## Assignment:
Below are the records; count how many of their lines hold the string "choose" and give the number alone.

Extracted records:

########

(* ===== verification/Sha256.v ===== *)
(** * package crypto/sha256

    An executable SHA-256 over Go strings (FIPS 180-4), with 32-bit words kept as
    [Z] values below [2^32].  The components use it for request digests,
    idempotency keys, session keys and scopes; their theorems never assume it to
    be injective, they state injectivity of the hashed encodings instead. *)

From S2P Require Import Prelude GoStrings.
From stdpp Require Import options.

Open Scope Z_scope.

Definition w32 (x : Z) : Z := Z.land x 0xFFFFFFFF.
Definition add32 (x y : Z) : Z := w32 (x + y).
Definition rotr (n x : Z) : Z := Z.lor (Z.shiftr x n) (w32 (Z.shiftl x (32 - n))).
Definition lxor3 (a b c : Z) : Z := Z.lxor a (Z.lxor b c).

Definition sum0 (x : Z) : Z := lxor3 (rotr 2 x) (rotr 13 x) (rotr 22 x).
Definition sum1 (x : Z) : Z := lxor3 (rotr 6 x) (rotr 11 x) (rotr 25 x).
Definition sig0 (x : Z) : Z := lxor3 (rotr 7 x) (rotr 18 x) (Z.shiftr x 3).
Definition sig1 (x : Z) : Z := lxor3 (rotr 17 x) (rotr 19 x) (Z.shiftr x 10).
Definition choose (x y z : Z) : Z := Z.lxor (Z.land x y) (Z.land (Z.lxor x 0xFFFFFFFF) z).
Definition majority (x y z : Z) : Z := lxor3 (Z.land x y) (Z.land x z) (Z.land y z).

(** The constants are the first 32 bits of the fractional parts of the cube and
    square roots of the first primes; they are computed as integer roots. *)
Fixpoint is_composite (n : Z) (fuel : nat) (d : Z) : bool :=
  match fuel with
  | O => false
  | S fuel' => if n <? d * d then false else (n mod d =? 0) || is_composite n fuel' (d + 1)
  end.

Fixpoint first_primes (count fuel : nat) (n : Z) : list Z :=
  match count, fuel with
  | S count', S fuel' =>
      if is_composite n 20 2 then first_primes count fuel' (n + 1)
      else n :: first_primes count' fuel' (n + 1)
  | _, _ => []
  end.

(** The largest [r] below [2^bits] with [r^k <= n], one bit at a time. *)
Fixpoint int_root (k : Z) (bits : nat) (r n : Z) : Z :=
  match bits with
  | O => r
  | S bits' =>
      let r' := r + Z.shiftl 1 (Z.of_nat bits') in
      int_root k bits' (if r' ^ k <=? n then r' else r) n
  end.

Definition root_fraction (k p : Z) : Z := w32 (int_root k 40 0 (Z.shiftl p (32 * k))).

Definition round_constants : list Z :=
  Eval vm_compute in map (root_fraction 3) (first_primes 64 400 2).

Record chain := Chain { ca : Z; cb : Z; cc : Z; cd : Z; ce : Z; cf : Z; cg : Z; ch : Z }.

Definition initial_chain : chain :=
  Eval vm_compute in
  match map (root_fraction 2) (first_primes 8 400 2) with
  | [a; b; c; d; e; f; g; h] => Chain a b c d e f g h
  | _ => Chain 0 0 0 0 0 0 0 0
  end.

(** One block's message schedule, newest word first. *)
Fixpoint schedule (n : nat) (w : list Z) : list Z :=
  match n with
  | O => w
  | S n' =>
      let at_ i := nth i w 0 in
      schedule n' (w32 (sig1 (at_ 1%nat) + at_ 6%nat + sig0 (at_ 14%nat) + at_ 15%nat) :: w)
  end.

Definition round (h : chain) (kw : Z * Z) : chain :=
  let t1 := w32 (ch h + sum1 (ce h) + choose (ce h) (cf h) (cg h) + kw.1 + kw.2) in
  let t2 := w32 (sum0 (ca h) + majority (ca h) (cb h) (cc h)) in
  Chain (add32 t1 t2) (ca h) (cb h) (cc h) (add32 (cd h) t1) (ce h) (cf h) (cg h).

Definition compress (h : chain) (block : list Z) : chain :=
  let w := reverse (schedule 48 (reverse block)) in
  let h' := foldl round h (zip round_constants w) in
  Chain (add32 (ca h) (ca h')) (add32 (cb h) (cb h')) (add32 (cc h) (cc h')) (add32 (cd h) (cd h'))
        (add32 (ce h) (ce h')) (add32 (cf h) (cf h')) (add32 (cg h) (cg h')) (add32 (ch h) (ch h')).

Fixpoint bytes_of (s : string) : list Z :=
  match s with
  | EmptyString => []
  | String c s' => byte_val c :: bytes_of s'
  end.

Definition be_bytes (n : nat) (z : Z) : list Z :=
  map (λ i, Z.land (Z.shiftr z (8 * Z.of_nat i)) 0xFF) (reverse (seq 0 n)).

Definition padded (s : string) : list Z :=
  let n := slen s in
  bytes_of s ++ [0x80] ++ replicate (Z.to_nat ((55 - n) mod 64)) 0 ++ be_bytes 8 (8 * n).

Fixpoint words_of (l : list Z) : list Z :=
  match l with
  | a :: b :: c :: d :: l' =>
      Z.lor (Z.shiftl a 24) (Z.lor (Z.shiftl b 16) (Z.lor (Z.shiftl c 8) d)) :: words_of l'
  | _ => []
  end.

Fixpoint compress_all (fuel : nat) (h : chain) (w : list Z) : chain :=
  match fuel, w with
  | S fuel', _ :: _ => compress_all fuel' (compress h (take 16 w)) (drop 16 w)
  | _, _ => h
  end.

(** [sha256.Sum256]: the 32 digest bytes as a string.  One unit of fuel per
    word is more than the number of 16-word blocks. *)
Definition sha256 (s : string) : string :=
  let w := words_of (padded s) in
  let h := compress_all (length w) initial_chain w in
  str_of_bytes (be_bytes 4 (ca h) ++ be_bytes 4 (cb h) ++ be_bytes 4 (cc h) ++ be_bytes 4 (cd h) ++
                be_bytes 4 (ce h) ++ be_bytes 4 (cf h) ++ be_bytes 4 (cg h) ++ be_bytes 4 (ch h)).

(** [hex.EncodeToString(sum[:])] of a digest. *)
Definition sha256_hex (s : string) : string := hex_encode (sha256 s).

Example sha256_abc :
  sha256_hex "abc" = "ba7816bf8f01cfea414140de5dae2223b00361a396177a9cb410ff61f20015ad".
Proof. vm_compute. reflexivity. Qed.

Example sha256_two_blocks :
  sha256_hex "abcdbcdecdefdefgefghfghighijhijkijkljklmklmnlmnomnopnopq" =
  "248d6a61d20638b8e5c026930c3e6039a33ce45964ff2167f6ecedd419db06c1".
Proof. vm_compute. reflexivity. Qed.

Lemma length_str_of_bytes l : String.length (str_of_bytes l) = length l.
Proof. induction l; simpl; auto. Qed.

Lemma sha256_length s : String.length (sha256 s) = 32%nat.
Proof. unfold sha256. by rewrite length_str_of_bytes. Qed.

Lemma hex_encode_length s : String.length (hex_encode s) = (2 * String.length s)%nat.
Proof. induction s as [|c s IH]; simpl; [done|]. rewrite IH. lia. Qed.

Lemma sha256_hex_length s : String.length (sha256_hex s) = 64%nat.
Proof. unfold sha256_hex. by rewrite hex_encode_length, sha256_length. Qed.

Global Opaque sha256.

########

## Task result:
2